* **Task prompt**:
Within the records, how many lines hold the word "assert"? State that number alone.

* **Dataset records**:
[Start of Attachment]

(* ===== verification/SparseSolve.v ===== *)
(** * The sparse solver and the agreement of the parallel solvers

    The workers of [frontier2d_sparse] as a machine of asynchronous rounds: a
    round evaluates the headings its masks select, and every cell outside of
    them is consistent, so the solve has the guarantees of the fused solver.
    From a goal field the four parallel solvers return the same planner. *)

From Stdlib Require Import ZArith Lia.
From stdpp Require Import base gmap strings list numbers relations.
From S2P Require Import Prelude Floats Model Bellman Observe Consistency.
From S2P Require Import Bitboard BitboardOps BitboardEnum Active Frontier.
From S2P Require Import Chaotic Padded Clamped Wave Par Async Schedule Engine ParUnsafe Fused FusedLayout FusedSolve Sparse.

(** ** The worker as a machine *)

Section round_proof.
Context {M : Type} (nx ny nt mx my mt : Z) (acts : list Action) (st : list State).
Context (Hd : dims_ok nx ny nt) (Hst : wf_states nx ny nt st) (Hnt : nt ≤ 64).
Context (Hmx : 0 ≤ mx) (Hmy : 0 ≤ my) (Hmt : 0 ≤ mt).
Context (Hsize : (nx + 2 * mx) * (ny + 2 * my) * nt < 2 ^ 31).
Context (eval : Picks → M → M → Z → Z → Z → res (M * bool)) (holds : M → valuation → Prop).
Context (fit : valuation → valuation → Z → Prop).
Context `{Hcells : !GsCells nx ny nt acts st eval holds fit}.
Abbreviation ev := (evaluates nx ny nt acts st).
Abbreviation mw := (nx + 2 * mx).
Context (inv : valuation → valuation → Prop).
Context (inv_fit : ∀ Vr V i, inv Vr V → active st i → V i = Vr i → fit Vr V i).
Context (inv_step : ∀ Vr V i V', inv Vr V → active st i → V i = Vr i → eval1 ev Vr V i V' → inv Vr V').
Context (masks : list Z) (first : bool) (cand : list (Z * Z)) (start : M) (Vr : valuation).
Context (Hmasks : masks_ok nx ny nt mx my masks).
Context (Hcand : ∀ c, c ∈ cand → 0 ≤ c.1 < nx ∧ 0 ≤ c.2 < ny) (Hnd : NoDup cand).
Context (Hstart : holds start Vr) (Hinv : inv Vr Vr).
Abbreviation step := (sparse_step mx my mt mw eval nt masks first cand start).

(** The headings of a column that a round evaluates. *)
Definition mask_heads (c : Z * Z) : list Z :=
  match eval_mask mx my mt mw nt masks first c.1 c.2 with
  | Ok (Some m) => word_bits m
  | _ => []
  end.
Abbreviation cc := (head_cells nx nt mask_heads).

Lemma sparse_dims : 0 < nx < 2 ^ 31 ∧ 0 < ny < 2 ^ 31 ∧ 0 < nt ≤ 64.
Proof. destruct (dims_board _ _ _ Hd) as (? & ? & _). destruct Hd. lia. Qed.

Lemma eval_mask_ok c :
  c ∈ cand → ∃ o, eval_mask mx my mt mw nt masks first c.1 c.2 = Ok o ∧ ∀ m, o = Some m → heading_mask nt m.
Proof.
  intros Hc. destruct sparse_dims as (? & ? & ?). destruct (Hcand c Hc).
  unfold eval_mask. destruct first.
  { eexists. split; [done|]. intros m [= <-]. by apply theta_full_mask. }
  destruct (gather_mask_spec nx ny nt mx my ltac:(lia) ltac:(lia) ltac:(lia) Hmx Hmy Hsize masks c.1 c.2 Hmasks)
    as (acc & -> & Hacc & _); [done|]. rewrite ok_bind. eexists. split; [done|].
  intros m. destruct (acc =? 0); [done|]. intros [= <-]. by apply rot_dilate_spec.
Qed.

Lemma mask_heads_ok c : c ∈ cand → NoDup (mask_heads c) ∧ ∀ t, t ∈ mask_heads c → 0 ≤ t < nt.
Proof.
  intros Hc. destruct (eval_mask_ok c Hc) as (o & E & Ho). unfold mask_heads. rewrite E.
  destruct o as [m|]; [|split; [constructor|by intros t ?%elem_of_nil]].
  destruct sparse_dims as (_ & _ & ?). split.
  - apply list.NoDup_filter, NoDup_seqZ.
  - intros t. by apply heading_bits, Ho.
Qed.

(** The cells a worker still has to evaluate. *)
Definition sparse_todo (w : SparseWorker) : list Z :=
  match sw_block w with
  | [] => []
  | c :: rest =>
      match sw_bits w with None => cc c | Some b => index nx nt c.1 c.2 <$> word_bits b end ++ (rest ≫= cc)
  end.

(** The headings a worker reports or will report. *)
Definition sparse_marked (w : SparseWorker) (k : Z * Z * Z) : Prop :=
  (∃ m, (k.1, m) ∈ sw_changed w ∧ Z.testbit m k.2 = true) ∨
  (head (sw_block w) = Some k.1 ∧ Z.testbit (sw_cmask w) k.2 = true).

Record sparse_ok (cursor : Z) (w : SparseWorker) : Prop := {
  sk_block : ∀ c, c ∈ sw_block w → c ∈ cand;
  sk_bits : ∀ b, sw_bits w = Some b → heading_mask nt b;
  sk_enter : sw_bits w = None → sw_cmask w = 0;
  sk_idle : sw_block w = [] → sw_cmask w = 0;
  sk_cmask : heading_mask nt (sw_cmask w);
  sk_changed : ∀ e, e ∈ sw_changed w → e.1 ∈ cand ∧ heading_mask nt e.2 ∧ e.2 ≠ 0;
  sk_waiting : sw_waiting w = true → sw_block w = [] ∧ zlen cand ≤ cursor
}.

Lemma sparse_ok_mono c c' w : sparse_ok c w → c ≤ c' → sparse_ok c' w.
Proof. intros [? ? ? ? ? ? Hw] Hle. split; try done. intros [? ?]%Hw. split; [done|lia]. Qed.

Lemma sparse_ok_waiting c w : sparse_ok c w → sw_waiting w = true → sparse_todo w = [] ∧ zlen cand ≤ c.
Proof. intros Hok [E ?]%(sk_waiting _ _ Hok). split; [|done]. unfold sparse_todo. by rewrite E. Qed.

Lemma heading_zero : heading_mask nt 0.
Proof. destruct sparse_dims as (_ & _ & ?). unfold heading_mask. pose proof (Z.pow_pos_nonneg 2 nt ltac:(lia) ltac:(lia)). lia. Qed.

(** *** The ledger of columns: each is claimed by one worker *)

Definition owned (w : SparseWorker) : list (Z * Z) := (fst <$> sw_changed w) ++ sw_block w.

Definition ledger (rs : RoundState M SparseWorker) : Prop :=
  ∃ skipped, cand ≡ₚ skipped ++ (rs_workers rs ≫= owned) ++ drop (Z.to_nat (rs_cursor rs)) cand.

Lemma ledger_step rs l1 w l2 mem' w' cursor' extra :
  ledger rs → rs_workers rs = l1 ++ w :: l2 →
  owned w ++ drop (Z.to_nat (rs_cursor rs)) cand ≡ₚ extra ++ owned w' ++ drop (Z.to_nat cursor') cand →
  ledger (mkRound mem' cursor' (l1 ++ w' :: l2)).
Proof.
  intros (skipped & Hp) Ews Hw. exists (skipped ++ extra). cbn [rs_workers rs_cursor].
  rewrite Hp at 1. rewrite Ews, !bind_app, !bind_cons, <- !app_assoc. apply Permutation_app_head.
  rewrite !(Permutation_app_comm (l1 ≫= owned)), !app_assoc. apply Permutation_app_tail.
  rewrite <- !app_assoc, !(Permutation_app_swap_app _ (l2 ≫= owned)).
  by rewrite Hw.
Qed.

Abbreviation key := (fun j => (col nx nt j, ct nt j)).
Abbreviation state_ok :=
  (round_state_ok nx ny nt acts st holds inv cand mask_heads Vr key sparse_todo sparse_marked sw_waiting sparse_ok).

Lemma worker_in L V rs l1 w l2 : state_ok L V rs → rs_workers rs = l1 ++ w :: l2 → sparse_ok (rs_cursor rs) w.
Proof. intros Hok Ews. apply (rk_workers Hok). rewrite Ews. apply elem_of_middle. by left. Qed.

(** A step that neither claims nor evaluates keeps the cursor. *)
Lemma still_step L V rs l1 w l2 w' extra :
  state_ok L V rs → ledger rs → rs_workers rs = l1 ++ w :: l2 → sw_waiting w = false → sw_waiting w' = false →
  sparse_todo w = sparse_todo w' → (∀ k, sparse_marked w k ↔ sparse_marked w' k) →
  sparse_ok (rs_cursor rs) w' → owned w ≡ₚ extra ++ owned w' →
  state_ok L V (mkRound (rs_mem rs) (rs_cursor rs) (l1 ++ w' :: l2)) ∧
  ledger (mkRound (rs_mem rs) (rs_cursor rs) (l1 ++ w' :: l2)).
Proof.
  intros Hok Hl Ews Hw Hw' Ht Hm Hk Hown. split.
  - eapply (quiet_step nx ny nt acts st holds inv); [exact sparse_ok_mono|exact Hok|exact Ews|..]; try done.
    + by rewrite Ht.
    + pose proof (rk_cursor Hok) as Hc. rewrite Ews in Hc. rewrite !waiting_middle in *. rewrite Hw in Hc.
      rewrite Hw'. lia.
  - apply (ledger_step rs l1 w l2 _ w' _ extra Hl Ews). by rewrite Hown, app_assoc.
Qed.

[End of Attachment]
[Start of Attachment]

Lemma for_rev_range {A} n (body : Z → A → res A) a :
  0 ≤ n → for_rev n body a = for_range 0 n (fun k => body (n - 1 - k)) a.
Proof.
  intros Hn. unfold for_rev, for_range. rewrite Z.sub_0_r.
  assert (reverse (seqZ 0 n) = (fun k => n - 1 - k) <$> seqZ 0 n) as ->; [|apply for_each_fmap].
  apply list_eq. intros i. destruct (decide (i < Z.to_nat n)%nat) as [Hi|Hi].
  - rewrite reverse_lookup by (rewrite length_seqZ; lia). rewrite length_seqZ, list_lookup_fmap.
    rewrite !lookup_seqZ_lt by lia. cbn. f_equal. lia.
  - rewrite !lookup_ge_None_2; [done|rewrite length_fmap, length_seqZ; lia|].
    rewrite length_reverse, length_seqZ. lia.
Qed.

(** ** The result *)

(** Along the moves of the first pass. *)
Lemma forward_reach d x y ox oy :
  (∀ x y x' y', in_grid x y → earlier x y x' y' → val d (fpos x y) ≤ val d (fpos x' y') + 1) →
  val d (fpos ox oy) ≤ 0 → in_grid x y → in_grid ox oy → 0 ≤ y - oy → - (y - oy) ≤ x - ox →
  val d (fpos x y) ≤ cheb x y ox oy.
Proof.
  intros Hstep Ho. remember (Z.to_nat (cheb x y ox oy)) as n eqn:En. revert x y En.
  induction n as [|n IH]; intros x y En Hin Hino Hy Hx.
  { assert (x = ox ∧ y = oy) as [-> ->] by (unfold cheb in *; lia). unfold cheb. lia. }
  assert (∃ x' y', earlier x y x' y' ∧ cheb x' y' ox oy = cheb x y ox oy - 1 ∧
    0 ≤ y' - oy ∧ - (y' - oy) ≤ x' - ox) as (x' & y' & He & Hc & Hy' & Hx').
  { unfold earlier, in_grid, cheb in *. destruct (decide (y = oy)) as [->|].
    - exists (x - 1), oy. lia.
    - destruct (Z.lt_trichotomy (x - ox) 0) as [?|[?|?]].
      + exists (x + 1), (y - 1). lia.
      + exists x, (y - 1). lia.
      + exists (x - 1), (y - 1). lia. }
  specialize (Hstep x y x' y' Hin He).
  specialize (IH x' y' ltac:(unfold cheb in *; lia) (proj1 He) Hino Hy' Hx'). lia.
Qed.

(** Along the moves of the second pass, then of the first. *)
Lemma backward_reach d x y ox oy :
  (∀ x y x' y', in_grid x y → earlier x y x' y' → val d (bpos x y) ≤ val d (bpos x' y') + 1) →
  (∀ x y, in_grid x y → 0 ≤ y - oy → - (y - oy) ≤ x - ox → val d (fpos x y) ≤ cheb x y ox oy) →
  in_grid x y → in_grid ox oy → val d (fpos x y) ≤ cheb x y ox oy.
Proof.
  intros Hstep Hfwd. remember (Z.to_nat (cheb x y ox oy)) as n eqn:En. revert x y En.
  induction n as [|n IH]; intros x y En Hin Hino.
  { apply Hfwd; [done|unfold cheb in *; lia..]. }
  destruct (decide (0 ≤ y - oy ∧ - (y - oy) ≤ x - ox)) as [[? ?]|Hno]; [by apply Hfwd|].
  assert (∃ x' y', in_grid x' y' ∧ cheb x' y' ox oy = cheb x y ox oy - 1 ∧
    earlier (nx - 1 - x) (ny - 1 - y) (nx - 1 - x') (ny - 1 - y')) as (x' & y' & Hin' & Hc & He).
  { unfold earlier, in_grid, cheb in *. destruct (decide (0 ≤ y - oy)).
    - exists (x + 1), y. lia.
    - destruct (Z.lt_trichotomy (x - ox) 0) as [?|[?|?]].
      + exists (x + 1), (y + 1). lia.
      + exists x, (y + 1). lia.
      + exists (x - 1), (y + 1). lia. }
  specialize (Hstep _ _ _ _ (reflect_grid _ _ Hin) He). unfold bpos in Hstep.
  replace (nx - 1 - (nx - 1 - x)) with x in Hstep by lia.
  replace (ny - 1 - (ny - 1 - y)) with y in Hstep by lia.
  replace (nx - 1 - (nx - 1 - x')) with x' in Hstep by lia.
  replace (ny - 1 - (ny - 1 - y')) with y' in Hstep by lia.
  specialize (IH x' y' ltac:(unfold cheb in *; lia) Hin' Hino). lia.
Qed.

[End of Attachment]
[Start of Attachment]

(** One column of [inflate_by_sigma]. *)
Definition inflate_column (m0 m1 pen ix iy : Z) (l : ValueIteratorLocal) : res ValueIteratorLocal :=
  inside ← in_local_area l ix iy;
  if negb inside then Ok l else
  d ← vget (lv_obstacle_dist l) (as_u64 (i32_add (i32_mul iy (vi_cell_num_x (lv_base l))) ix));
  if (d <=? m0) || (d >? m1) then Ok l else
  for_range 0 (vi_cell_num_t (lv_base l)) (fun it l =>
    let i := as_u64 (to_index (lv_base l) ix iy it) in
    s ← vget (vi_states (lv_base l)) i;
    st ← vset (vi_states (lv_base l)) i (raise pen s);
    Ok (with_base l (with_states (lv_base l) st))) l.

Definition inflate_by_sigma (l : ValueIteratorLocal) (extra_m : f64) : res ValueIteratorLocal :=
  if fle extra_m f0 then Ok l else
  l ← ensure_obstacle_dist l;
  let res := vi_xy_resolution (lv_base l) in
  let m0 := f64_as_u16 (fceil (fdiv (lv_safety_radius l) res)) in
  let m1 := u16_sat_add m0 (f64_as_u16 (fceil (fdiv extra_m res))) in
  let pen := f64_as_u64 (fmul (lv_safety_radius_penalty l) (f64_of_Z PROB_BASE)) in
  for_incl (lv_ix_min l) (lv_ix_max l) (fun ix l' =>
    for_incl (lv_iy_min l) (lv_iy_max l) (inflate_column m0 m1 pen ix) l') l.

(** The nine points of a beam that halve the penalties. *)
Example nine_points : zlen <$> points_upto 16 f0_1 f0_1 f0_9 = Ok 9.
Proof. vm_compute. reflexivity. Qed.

[End of Attachment]

* **Task solution**:
4